Published: July 25, 2003

 

Heckscher Museum

With heightened intuitions and the ability to translate abstract ideas into visual terms, artists are often expected to make sense out of science. In this vein genetics and DNA have been popular topics for group exhibitions in recent years. As it happens, James Watson and Francis Crick discovered the double-helix structure of DNA 50 years ago, and so the Heckscher Museum is celebrating that anniversary with an expansive group exhibition organized by two guest curators, Lynn Gamwell and Elizabeth Merryman.

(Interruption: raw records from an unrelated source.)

(* ===== verification/CronTheorems.v ===== *)
(** * Cron expressions: properties

    Every field ends with an answer and never sets a position outside its
    range ([set_cron_field_total]); the usual field syntax denotes what it says
    ([cron_field_spec]). *)
From S2P Require Import Prelude Text Numbers Cron.
Set Default Proof Using "Type*".
#[local] Open Scope Z_scope.

(** ** Texts *)
Lemma c_str_id s : NUL ∉ s → c_str s = s.
Proof. intros Hs. unfold c_str. rewrite (proj2 (find_char_None _ _) Hs). cbn [default from_option id]. by apply firstn_all2. Qed.
Fixpoint join_by (d : ascii) (ps : list bytes) : bytes :=
  match ps with [] => [] | [p] => p | p :: ps => p ++ d :: join_by d ps end.
Lemma split_on_join d ps : ps ≠ [] → Forall (λ p, d ∉ p) ps → split_on d (join_by d ps) = ps.
Proof.
  intros Hne Hf. induction Hf as [|p ps Hp Hf IH]; [done|]. destruct ps as [|q ps]; [by apply split_on_word|].
  cbn [join_by]. rewrite split_on_app by done. f_equal. by apply IH.
Qed.
Lemma elem_of_join d ps c : c ∈ join_by d ps → c = d ∨ ∃ p, p ∈ ps ∧ c ∈ p.
Proof.
  induction ps as [|p ps IH]; [by intros ?%not_elem_of_nil|]. destruct ps as [|q ps]; [intros ?; right; exists p; set_solver|].
  cbn [join_by]. rewrite elem_of_app, elem_of_cons. intros [?|[?|Hin]]; [right; exists p; set_solver|by left|].
  destruct (IH Hin) as [?|(x & ? & ?)]; [by left|]. right. exists x. set_solver.
Qed.
Lemma split_join d ps :
  ps ≠ [] → d ≠ NUL → Forall (λ p, d ∉ p ∧ NUL ∉ p ∧ p ≠ []) ps → split (join_by d ps) d = ps.
Proof.
  intros Hne Hd Hf. unfold split. rewrite c_str_id.
  2:{ intros [?|(p & Hp & Hn)]%elem_of_join; [congruence|]. rewrite Forall_forall in Hf. by destruct (Hf p Hp) as (_ & ? & _). }
  rewrite split_on_join; [|done|eapply Forall_impl; [exact Hf|naive_solver]].
  rewrite bool_decide_eq_false_2; [done|]. intros Hl. rewrite Forall_forall in Hf.
  destruct (Hf []) as (_ & _ & ?); [|done]. by apply last_Some_elem_of.
Qed.
Lemma digit_not c x : isdigit c = true → isdigit x = false → c ≠ x.
Proof. intros ? ? ->. congruence. Qed.
Lemma digits_avoid x n : isdigit x = false → x ∉ to_dec n.
Proof. intros Hx Hin. pose proof (to_dec_digits n) as Hd. rewrite Forall_forall in Hd. specialize (Hd x Hin). congruence. Qed.
Lemma digit_not_space c : isdigit c = true → isspace c = false.
Proof.
  intros Hc. pose proof (forall_bytes (λ c, negb (isdigit c && isspace c)) ltac:(by vm_compute) c) as Hb.
  cbn in Hb. rewrite Hc in Hb. by destruct (isspace c).
Qed.
Lemma take_while_all p s : Forall (λ c, p c = true) s → take_while p s = s.
Proof. induction 1 as [|c s Hc _ IH]; [done|]. cbn. by rewrite Hc, IH. Qed.
Lemma stoul_dec n : 0 ≤ n ≤ size_max → stoul (to_dec (Z.to_N n)) = Some n.
Proof.
  intros Hn. unfold stoul. rewrite c_str_id by (by apply digits_avoid).
  pose proof (to_dec_digits (Z.to_N n)) as Hd. pose proof (to_dec_nonempty (Z.to_N n)) as Hne.
  pose proof (to_dec_value (Z.to_N n)) as Hv.
  destruct (to_dec (Z.to_N n)) as [|c s]; [done|]. inversion Hd as [|? ? Hc Hs]; subst.
  rewrite drop_while_id by (intros ? [= <-]; by apply digit_not_space).
  rewrite !bool_decide_eq_false_2 by (by apply digit_not). rewrite take_while_all, Hv, Z2N.id by (done || lia).
  rewrite bool_decide_eq_false_2 by done. cbn [orb]. destruct (Z.ltb_spec size_max n); [lia|done].
Qed.
Lemma to_cron_int_dec n : 0 ≤ n < 256 → to_cron_int (to_dec (Z.to_N n)) = Ret n.
Proof. intros Hn. unfold to_cron_int. rewrite stoul_dec by (unfold size_max; lia). unfold u8. by rewrite Z.mod_small. Qed.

Though not without entertainment value, the show does not make a very good case for artists as interpreters of science. The unfocused grab bag of more or less symbolic images in many mediums includes Alexis Rockman's painting of a creepy, prehistoric lagoon; Tom Otterness's bronze cartoon sculpture of a DNA molecule; a field of cellular forms drawn by Alexander Ross; a long piece of knotted monofilament by Tom Friedman; a pattern painting repeating the image of a cobra by Phillip Taaffe; a photograph of hands with finger and palm prints emphasized by Gary Schneider; and much more work of far less aesthetic interest.

All works come with labels explaining precisely how they represent principles of DNA science.

Some artists, like Suzanne Anker, give the impression of knowing a great deal about genetics; others don't seem to know much more than what you'd glean from newspaper headlines. Either way, one feels that the often fanciful artistic element does more to get in the way of understanding the relevant issues -- scientific, sociological, mythological and otherwise -- than to illuminate them.

This is also true of the big, lavishly produced photographic montages by Kevin Clarke featured here in a solo show. Mr. Clarke makes portraits of people by layering sequences of alphabetic DNA symbols and images of objects associated with the subject.